We’ve all heard of the potential for hiring bias that AI can create. You’re looking for the perfect hire, but your AI algorithm only tells you to recruit white men from prestigious schools. 

Of course, the reason isn’t that white men are the definitive optimal hires – it’s because you’ve (hopefully inadvertently) trained your AI to think those are the best candidates. This is an insidious example of the dangers of systemic biases, and you need to tackle this problem head-on. With the right steps, you can remove biases, not exacerbate them.

Companies that suffer from AI bias are not only opening themselves up to potential discrimination lawsuits – they’re simply not going to make the best data-driven decisions. If your AI provides biased outputs, you can’t properly serve your customer base.

Here at Applause, we believe that if you want to reach your audience regardless of gender, race, nationality or any other demographic, you must account for AI bias. Here’s what to think about.

What causes AI bias?

To teach an AI and/or machine learning algorithm, you need one thing most of all: training data. And lots of it.

Algorithms tune themselves on this training data, and developers must input high-quantity and high-quality data to build the most effective models.

Remember, however, training data is not just about how much you consume. Think of the training data you use as the food you eat. If you eat a well-rounded and balanced diet, you will look and function like the best version of yourself. If you miss meals or consume a steady diet of junk food, you won’t be your optimal self.
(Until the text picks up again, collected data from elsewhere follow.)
(* ===== verification/InventoryService.v ===== *)
(** * The inventory service: [app/inventory/srv/internal/service/v1]

    [Sell] reserves the stock of an order, [Reback]/[Release] gives it back,
    [Confirm] turns it into a sale; each runs in one database transaction under a
    lock named by the order.  The lock is Redis's: whether it is granted is an
    argument ([None]: granted, [Some err]: [LockContext] failed). *)
From S2P Require Import Prelude GoStrings Errors GoMonad InventoryModel InventoryStore.
Import InvDo.
Open Scope go_scope.

Module inventoryService.

Definition stockSellStatusReserved : Z := 1.
Definition stockSellStatusReleased : Z := 2.
Definition stockSellStatusConfirmed : Z := 3.

Definition validateStockOperation (orderSn : string) (details : list GoodsDetail) : option goerr :=
  if bool_decide (TrimSpace orderSn = "") then Some (newCode ErrValidation "order_sn不能为空")
  else if bool_decide (details = []) then Some (newCode ErrValidation "库存明细不能为空")
  else if existsb (fun detail => (Goods detail <=? 0) || (Num detail <=? 0)) details
  then Some (newCode ErrValidation "库存明细参数错误")
  else None.

(** ** Queries and stock administration *)

Definition Create (inv : option InventoryDO) : M inv_db unit :=
  match inv with
  | None => fail inventorys.inventory_invalid
  | Some i =>
    fail_if ((InvGoods i <=? 0) || (Stocks i <? 0) || (Total i <? 0) || (Available i <? 0)
             || (Locked i <? 0) || (Sold i <? 0)) inventorys.inventory_invalid ;;;
    inventorys.Create inv
  end.

Definition Adjust (now : Z) (inv : option InventoryDO) (audit : option InventoryAdjustmentDO)
    : M inv_db unit :=
  match inv with
  | None => fail inventorys.inventory_invalid
  | Some _ => inventorys.Adjust now inv audit
  end.

Definition ListAdjustments (goodsID page pageSize : Z) : M inv_db (list InventoryAdjustmentDO * Z) :=
  fail_if (goodsID =? 0) inventorys.inventory_not_found ;;;
  let page := if page <? 1 then 1 else page in
  let pageSize := if (pageSize <? 1) || (100 <? pageSize) then 20 else pageSize in
  inventorys.ListAdjustments goodsID (wrap64 ((page - 1) * pageSize)) pageSize.

Definition Get (goodsID : Z) : M inv_db InventoryDO :=
  fail_if (goodsID =? 0) inventorys.inventory_not_found ;;;
  inventorys.Get goodsID.

Definition GetOrderDetail (orderSn : string) : M inv_db StockSellDetailDO :=
  fail_if (bool_decide (TrimSpace orderSn = "")) (newCode ErrValidation "order_sn不能为空") ;;;
  inventorys.GetSellDetail orderSn.

(** The loop that collects the distinct goods ids, in order of first use. *)
Fixpoint distinct_goods (seen : gset Z) (l : list GoodsDetail) : list Z :=
  match l with
  | [] => []
  | item :: l =>
    if Goods item <=? 0 then distinct_goods seen l
    else if bool_decide (Goods item ∈ seen) then distinct_goods seen l
    else wrapu64 (Goods item) :: distinct_goods ({[Goods item]} ∪ seen) l
  end.

Definition GetOrderFlow (orderSn : string) : M inv_db OrderFlow :=
  detail <- GetOrderDetail orderSn ;;
  let goodsIDs := distinct_goods ∅ (Detail detail) in
  adjustments <- inventorys.ListAdjustmentsByGoods goodsIDs 200 ;;
  inventories <- map_each goodsIDs inventorys.Get ;;
  ret (MkOrderFlow detail adjustments inventories).

(** ** The reservation protocol *)

Definition Sell (lock : option goerr) (ordersn : string) (details : list GoodsDetail) : M inv_db unit :=
  match validateStockOperation ordersn details, lock with
  | Some err, _ => fail err
  | None, Some err => fail err
  | None, None =>
    let detail := sort_details details in
    withTxnExecutor "sell inventory" (
      existing <- attempt (inventorys.GetSellDetail ordersn) ;;
      let reserve :=
        for_each detail (fun goodsInfo =>
          inventorys.Reduce (wrapu64 (Goods goodsInfo)) (Num goodsInfo)) ;;;
        inventorys.CreateStockSellDetail (MkStockSellDetailDO ordersn stockSellStatusReserved detail) in
      match existing with
      | inl existing =>
        if Status existing =? stockSellStatusReserved then ret tt
        else if (Status existing =? stockSellStatusReleased) || (Status existing =? stockSellStatusConfirmed)
        then ret tt
        else reserve
      | inr err => if negb (IsCode err ErrInvSellDetailNotFound) then fail err else reserve
      end)
  end.

Definition Reback (lock : option goerr) (ordersn : string) (details : list GoodsDetail) : M inv_db unit :=
  match validateStockOperation ordersn details, lock with
  | Some err, _ => fail err
  | None, Some err => fail err
  | None, None =>
    withTxnExecutor "release inventory" (
      sellDetail <- attempt (inventorys.GetSellDetailForUpdate ordersn) ;;
      match sellDetail with
      | inr err =>
        if IsCode err ErrInvSellDetailNotFound then
          inventorys.CreateStockSellDetailIfAbsent
            (MkStockSellDetailDO ordersn stockSellStatusReleased (sort_details details)) ;;;
          ret tt
        else fail err
      | inl sellDetail =>
        if Status sellDetail =? stockSellStatusReleased then ret tt
        else if Status sellDetail =? stockSellStatusConfirmed then ret tt
        else
          fail_if (bool_decide (Detail sellDetail = []))
            (newCode ErrDatabase "inventory sell detail is empty") ;;;
          for_each (sort_details (Detail sellDetail)) (fun goodsInfo =>
            inventorys.Increase (wrapu64 (Goods goodsInfo)) (Num goodsInfo)) ;;;
          inventorys.UpdateStockSellDetailStatus ordersn stockSellStatusReleased
      end)
  end.

Definition Confirm (lock : option goerr) (ordersn : string) (details : list GoodsDetail) : M inv_db unit :=
  match validateStockOperation ordersn details, lock with
  | Some err, _ => fail err
  | None, Some err => fail err
  | None, None =>
    withTxnExecutor "confirm inventory" (
      sellDetail <- inventorys.GetSellDetailForUpdate ordersn ;;
      if Status sellDetail =? stockSellStatusReleased then ret tt
      else if Status sellDetail =? stockSellStatusConfirmed then ret tt
      else
        fail_if (bool_decide (Detail sellDetail = []))
          (newCode ErrDatabase "inventory sell detail is empty") ;;;
        for_each (sort_details (Detail sellDetail)) (fun goodsInfo =>
          inventorys.ConfirmSell (wrapu64 (Goods goodsInfo)) (Num goodsInfo)) ;;;
        inventorys.UpdateStockSellDetailStatus ordersn stockSellStatusConfirmed)
  end.

Definition Release (lock : option goerr) (ordersn : string) (details : list GoodsDetail) : M inv_db unit :=
  Reback lock ordersn details.

End inventoryService.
And if you hone in too much on one specific food – even if it’s a healthy option – you’ll suffer from a poor result too.

Here’s the scary part: If you input low-quality training data, you might not even realize your AI is biased. And if you input data from one source, you are destined for biased results. To improve your data quality, you want to source, label and annotate your data. This will help the algorithm ingest the data and make proper use of it – but that’s just the first step.

How to ensure there’s no bias

It’s easy to judge if a human being moves to a poor diet – their energy drops and their waistline expands. Now how do you determine if your algorithm has a poor diet of training data? Here are a couple ways.

Your training data should originate from a diverse population, including by country, age, gender, race, culture, ideology, socioeconomic and education level, and more. This is the equivalent of a healthy diet – a good mix of fruits, vegetables, protein, etc. Training data that comes from a broad base is far more likely to create a representative and unbiased output.

However, you shouldn’t simply trust that your AI is unbiased, even if the training data comes from a diverse background. This is where testing comes in. You want another diverse community to test your algorithm before it goes public – it’s critical to use a different members of your testing community to prevent confirmation bias.

Your testing community highlights the problems. For example, a female tester can point out problems with your algorithm that a male tester is likely to miss, and a European tester will notice issues that slip past an American. With that information, you can retrain the algorithm with new data to prevent bias.

Many companies skip this final testing step. Some don’t have the budget to test their AI models, and others perhaps want to launch quickly and lack the time for extensive in-house testing. There are even some companies that use the same team that built the AI to test it, which results in confirmation bias.

Here at Applause, we strongly believe you are doing your company a long-term disservice if you don’t thoroughly test your AI algorithms. Remember, poor AI is frustrating and alienating for customers, and you need to protect your brand.

You can ask yourself all day, will my training data produce biased results? But ultimately, the best way to answer that question is to ask a lot of highly vetted and well-trained testers, and see what they tell you.